Expansions of health insurance coverage as established in the Affordable Care Act (ACA) will need improvement as well, since the law has proved insufficient to prevent disparities in pandemic-related care for racial and ethnic minority groups, she said.

“COVID has exacerbated what we always knew was there, that we were kind of hoping expanded coverage could address — and it did in some [cases], but not all the way,” Nazum said.

More initiatives on social determinants of health could be in store

Kavita Patel, MD, a fellow at the Brookings Institution and a former Obama White House official, highlighted the potential of the Accountable Healthcare Communities model from the Center for Medicare and Medicaid Innovation, even though the CMS actuary found the program did not provide broad Medicare savings.

“Everyone has taken from the example of Accountable Healthcare Communities the concept that more explicitly measuring the [SDOH] or finding a way to incorporate that into claims data is valuable,” Patel said on a Brookings webcast. “Payers are asking for it.”

She noted that employer-sponsored insurance plans also have taken an increasing interest in integrating SDOH information in their benefits.

“So, a Biden administration is going to work to kind of pull all levers,” Patel said. “Anytime you have the opportunity to do it, you try to do it in multiple different settings.”

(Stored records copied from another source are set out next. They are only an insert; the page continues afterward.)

Lemma wf_ip_at d xs a : table_ok d xs → a ∈ xs → ∃ n, d_neigh d !! a = Some n ∧ ip_at d a = n_ip_addr n.
Proof.
  intros Hw [n Hn]%(wf_lookup _ _ _ Hw). exists n. unfold ip_at. by rewrite Hn.
Qed.

Lemma wf_ips_NoDup d xs : table_ok d xs → NoDup (d_local d :: (ip_at d <$> xs)).
Proof.
  intros Hw. apply NoDup_cons. split.
  - intros (a & E & (n & Hn & Ea)%(wf_ip_at _ _ _ Hw))%list_elem_of_fmap.
    destruct (wf_range _ _ Hw _ _ Hn) as [_ []]. congruence.
  - apply NoDup_fmap_2_strong.
    + intros a b (n & Hn & En)%(wf_ip_at _ _ _ Hw) (m & Hm & Em)%(wf_ip_at _ _ _ Hw) E.
      eapply (wf_ips _ _ Hw); [done..|congruence].
    + destruct (wf_ring _ _ Hw) as (Hd & _). by apply NoDup_cons in Hd as [_ ?].
Qed.

Lemma wf_ips_range d xs x :
  table_ok d xs → x ∈ d_local d :: (ip_at d <$> xs) → 0 ≤ x < 2 ^ 32.
Proof.
  intros Hw [->|Hx]%elem_of_cons; [apply (wf_local _ _ Hw)|].
  apply list_elem_of_fmap in Hx as (a & -> & (n & Hn & ->)%(wf_ip_at _ _ _ Hw)).
  apply (wf_range _ _ Hw _ _ Hn).
Qed.

(** There are fewer entries than addresses, so the count never wraps: neither as it
    stands, nor when an entry with a new address joins. *)
Lemma wf_length d xs : table_ok d xs → Z.of_nat (length xs) < 2 ^ 32.
Proof.
  intros Hw. pose proof (NoDup_range_length _ (2 ^ 32) (wf_ips_NoDup _ _ Hw)
    (λ x, wf_ips_range _ _ x Hw)) as Hl.
  simpl in Hl. rewrite length_fmap in Hl. lia.
Qed.

Lemma wf_length_succ d xs ip :
  table_ok d xs → 0 ≤ ip < 2 ^ 32 → ip ≠ d_local d →
  (∀ b n, d_neigh d !! b = Some n → n_ip_addr n ≠ ip) →
  Z.of_nat (length xs) + 1 < 2 ^ 32.
Proof.
  intros Hw Hip Hloc Hfresh.
  assert (NoDup (ip :: d_local d :: (ip_at d <$> xs))) as Hnd.
  { apply NoDup_cons. split; [|by apply wf_ips_NoDup]. rewrite not_elem_of_cons.
    split; [done|]. intros (a & E & (n & Hn & Ea)%(wf_ip_at _ _ _ Hw))%list_elem_of_fmap.
    destruct (Hfresh _ _ Hn). congruence. }
  apply (NoDup_range_length _ (2 ^ 32)) in Hnd.
  - simpl in Hnd. rewrite length_fmap in Hnd. lia.
  - intros x [->|Hx]%elem_of_cons; [done|]. by eapply wf_ips_range.
Qed.
End wf.

(** ** Lookup *)
Section find.
Context `{EventLib}.

(** What [neigh_list_find] is for: the entry with an address, or null. *)
Definition found (d : daemon) (ip : Z) (a : addr) : Prop :=
  (a = NULL ∧ ∀ b n, d_neigh d !! b = Some n → n_ip_addr n ≠ ip) ∨
  (a ≠ NULL ∧ ∃ n, d_neigh d !! a = Some n ∧ n_ip_addr n = ip).

Definition find_body (d : daemon) (ip : Z) (pos : addr) (_ : unit) : addr + unit :=
  match d_neigh d !! pos with
  | Some n => if decide (ip = n_ip_addr n) then inl pos else inr tt
  | None => inr tt
  end.

Lemma find_fold d ip xs :
  match fold_until (find_body d ip) xs tt with
  | inl a => a ∈ xs ∧ ∃ n, d_neigh d !! a = Some n ∧ n_ip_addr n = ip
  | inr _ => ∀ b n, b ∈ xs → d_neigh d !! b = Some n → n_ip_addr n ≠ ip
  end.
Proof.
  induction xs as [|x xs IH]; simpl; [set_solver|].
  unfold find_body at 1. destruct (d_neigh d !! x) as [n|] eqn:E; simpl.
  - case_decide as D; [split; [set_solver +|eauto]|].
    destruct (fold_until _ xs tt) as [a|[]]; [set_solver +IH|].
    intros b m [->|Hb]%elem_of_cons Hm; [congruence|eauto].
  - destruct (fold_until _ xs tt) as [a|[]]; [set_solver +IH|].
    intros b m [->|Hb]%elem_of_cons Hm; [congruence|eauto].
Qed.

Widely varying payment policies between state Medicaid programs complicate the ability for providers to be paid for various SDOH approaches, she said.

“I am looking for a new Medicaid director at CMS to be a little more sophisticated” in using waivers to integrate funding streams from multiple programs to address SDOH, she said.

Challenges in implementing such approaches include “hard budgetary realities,” Patel said.

For instance, programs to address employment and housing — two of the most important social determinants — may be difficult to enact.

“It’s all good and fine when it’s Lyft vouchers to and from the clinic, but when we’re talking about incredibly either higher stakes or more dollars, it becomes harder,” Patel said.

The Biden administration could follow the lead of the Trump administration in using value-based payment models to address funding for SDOH. For instance, a Medicaid waiver for North Carolina has allowed beneficiaries to receive six months of rent payments to prevent homelessness among discharged patients, said Len Nichols a nonresident fellow of the Health Policy Center at the Urban Institute. 

“I don’t actually expect a tremendous amount more movement in allowing Medicaid dollars to be spent on housing,” said Nichols, who served in the Clinton administration.

But a Biden administration likely will continue such efforts and seek to improve coordination between federal departments to allow for wider patient benefits, he said.  

Patel also noted that hospitals and health systems will be challenged in the near term to financially support SDOH initiatives due to the steep losses inflicted by the pandemic and accompanying policy responses.

“Almost every health system I am talking to is in billion-dollar red deficits because of COVID-19 and the delay or changes in elective surgeries and other procedures,” Patel said.

Areas of common ground

Early healthcare-related efforts that could draw bipartisan congressional support, according to Clay Alspach, JD, a principal at Leavitt Partners, include:

  • Allocating $150 billion in unspent Paycheck Protection Program grants
  • Funding more PPE
  • Providing a fourth COVID-19 relief package

“Maybe we get back to a spot where we can run the trains on time, where they can at least function,” Alspach said. “At least it would help provide certainty for a lot of stakeholders and businesses that are trying to operate. They can’t operate, especially [given] the federal government and its role in healthcare. It’s huge.”